Compositor viewer node output never updates when rendering via Python script

Based on this answer, I am trying to extract the per-frame RGB and depth arrays of some animation scene. However, the compositor render layer and viewer node setup that I am programmatically building does not appear to work. I am connecting 2 outputs of the render layer to 2 inputs of the viewer node, but any call to render() does not actually change or update the pixels field of the viewer node -- the render process itself works (for example, it shows stuff when storing to an output file), nothing happens in the context of the compositor.

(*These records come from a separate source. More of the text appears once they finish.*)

(* ===== verification/Printf.v ===== *)
(** * lib/libc/stdio: formatted output

    vsnprintf and its helpers, vsprintf, sprintf and snprintf.  The output
    buffer, the format and the strings printed with %s are in the memory of
    CMem; the local arrays [formstr] and [sizec] and the string literal "0x" are
    lists.  The variable arguments are the list of the 64-bit values va_arg
    reads; reading one more than there are is a [Fault]. *)

From Stdlib Require Import ZArith Lia.
From stdpp Require Import base list gmap option numbers fin_maps.
From S2P Require Import Prelude CMem CString Conv.

(** ** Data *)

Definition convert : list Z :=
  [0x0; 0xFF; 0xFFFF; 0xFFFFFF; 0xFFFFFFFF; 0xFFFFFFFFFF; 0xFFFFFFFFFFFF;
   0xFFFFFFFFFFFFFF; 0xFFFFFFFFFFFFFFFF].

Definition zeichen : list Z := [48; 49; 50; 51; 52; 53; 54; 55; 56; 57; 97; 98; 99; 100; 101; 102].

(** A NUL-terminated string in an array of its own. *)
Definition local_str (s : list Z) : mem := write_bytes ∅ 1 (s ++ [0]).

(** The string argument of print_str: a pointer, or a literal. *)
Inductive strsrc := InMem (p : Z) | Literal (s : list Z).

Definition src_len (m : mem) (s : strsrc) : res Z :=
  match s with InMem p => strlen m p | Literal l => Ok (Z.of_nat (length l)) end.
(* ===== verification/Heap.v ===== *)
(** * lib/libc/stdlib: the heap (malloc, free, realloc, memalign) and slof/sbrk.c

    The heap is a part of the memory of CMem.  A chunk is a four-byte header,
    the bit fields [inuse] (the 4 high bits) and [length] (the 28 low bits) of
    struct chunk, and [length] bytes of data; the chunks follow each other from
    [heap_start] to [act].  The static variables of malloc.c and sbrk.c are the
    fields of [hstate]; the address of the static array [heap] is a parameter. *)

From Stdlib Require Import ZArith Lia.
From stdpp Require Import base list gmap option numbers fin_maps.
From S2P Require Import Prelude CMem CString.

Definition HEAP_SIZE : Z := 0x200000.

Record hstate := HState {
  hmem : mem;
  act : Z;
  heap_start : Z;
  heap_end : Z;
  actptr : Z;
}.

Definition with_mem (st : hstate) (m : mem) : hstate :=
  HState m (act st) (heap_start st) (heap_end st) (actptr st).

(** ** struct chunk *)

Definition CHUNK : Z := 4.   (* sizeof(struct chunk) *)

Definition inuse (m : mem) (header : Z) : res Z := w ← load32 m header; Ok (Z.shiftr w 28).
Definition length_of (m : mem) (header : Z) : res Z := w ← load32 m header; Ok (Z.land w (Z.ones 28)).

Definition set_inuse (m : mem) (header v : Z) : res mem :=
  l ← length_of m header; store32 m header (Z.lor (Z.shiftl (v mod 2 ^ 4) 28) l).
Definition set_length (m : mem) (header v : Z) : res mem :=
  u ← inuse m header; store32 m header (Z.lor (Z.shiftl u 28) (v mod 2 ^ 28)).

(** ** The code *)

Section heap.
Context (heap : Z).

Definition sbrk (st : hstate) (increment : Z) : Z * hstate :=
  let actptr := if actptr st =? 0 then heap else actptr st in
  if heap + HEAP_SIZE <? actptr + increment then
    (-1, HState (hmem st) (act st) (heap_start st) (heap_end st) actptr)
  else (actptr, HState (hmem st) (act st) (heap_start st) (heap_end st) (actptr + increment)).

(** [(inuse != 0 || length < size) && header < act]: both fields are read
    from the header before [header] is compared with [act]. *)
Fixpoint search_loop (fuel : nat) (m : mem) (size act header : Z) : res Z :=
  match fuel with
  | O => OutOfFuel
  | S fuel' =>
      u ← inuse m header; l ← length_of m header;
      if (negb (u =? 0) || (l <? size)) && (header <? act)
      then search_loop fuel' m size act (header + CHUNK + l)
      else Ok header
  end.

Fixpoint clean_loop (fuel : nat) (m : mem) (act header firstfree : Z) (check : bool) : res (bool * mem) :=
  match fuel with
  | O => OutOfFuel
  | S fuel' =>
      if header <? act then
        u ← inuse m header; l ← length_of m header;
        '(m, firstfree, check) ←
          (if u =? 0 then
             if firstfree =? 0 then Ok (m, header, check)
             else f ← length_of m firstfree;
                  m ← set_length m firstfree (f + (l + CHUNK)); Ok (m, firstfree, true)
           else Ok (m, 0, check));
        l ← length_of m header;
        clean_loop fuel' m act (header + CHUNK + l) firstfree check
      else Ok (check, m)
  end.

Definition clean (st : hstate) : res (bool * mem) :=
  clean_loop (walk_fuel (hmem st)) (hmem st) (act st) (heap_start st) 0 false.

(** The first call's initialisation; [false] when malloc returns NULL. *)
Definition heap_init (st : hstate) (blksize : Z) : bool * hstate :=
  if act st =? 0 then
    let initsize := Z.land (u64 (blksize + 0x1000)) (u64 (Z.lnot 0xfff)) in
    let '(p, st) := sbrk st (s32 initsize) in
    if p =? -1 then (false, HState (hmem st) (act st) p (heap_end st) (actptr st))
    else (true, HState (hmem st) p p (p + initsize) (actptr st))
  else (true, st).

All output values are always zero.

In fact, even the size/shape of pixels is incorrect (262144) and does not depend on whatever input resolution I pass to the render engine.

Here is a minimal example to reproduce the problem:

import bpy
import numpy as np

width = 640
height = 480

bpy.context.scene.render.engine = 'CYCLES'
bpy.context.scene.render.resolution_x = width
bpy.context.scene.render.resolution_y = height
bpy.context.scene.render.resolution_percentage = 100

bpy.context.scene.render.use_compositing = True
bpy.context.scene.use_nodes = True
tree = bpy.context.scene.node_tree
links = tree.links

for n in tree.nodes:
    tree.nodes.remove(n)
rl = tree.nodes.new('CompositorNodeRLayers')      

vl = tree.nodes.new('CompositorNodeViewer')   
vl.use_alpha = True
links.new(rl.outputs[0], vl.inputs[0])  # link Renger Image to Viewer Image
links.new(rl.outputs[2], vl.inputs[1])  # link Render Z to Viewer Alpha

# Render
bpy.ops.render.render()

# Get the pixels and put them into a numpy array
pixels = np.array(bpy.data.images['Viewer Node'].pixels)
print(len(pixels))

width = bpy.context.scene.render.resolution_x 
height = bpy.context.scene.render.resolution_y

# Reshaping into image array 4 channel (rgbz)
print('pixels:', pixels.shape)  # (262144, ) even though 640*480*4 = 1228800
print('values:', np.min(pixels), np.max(pixels))  # 0.0, 0.0
image = pixels.reshape((height, width, 4))  # Error

I am using Blender 2.83.6 LTS, and am running this command to execute the script:

blender --background --python .\minimal_blender.py

I feel like I am overlooking something very simple (I am a beginner to Blender after all) but I cannot determine what?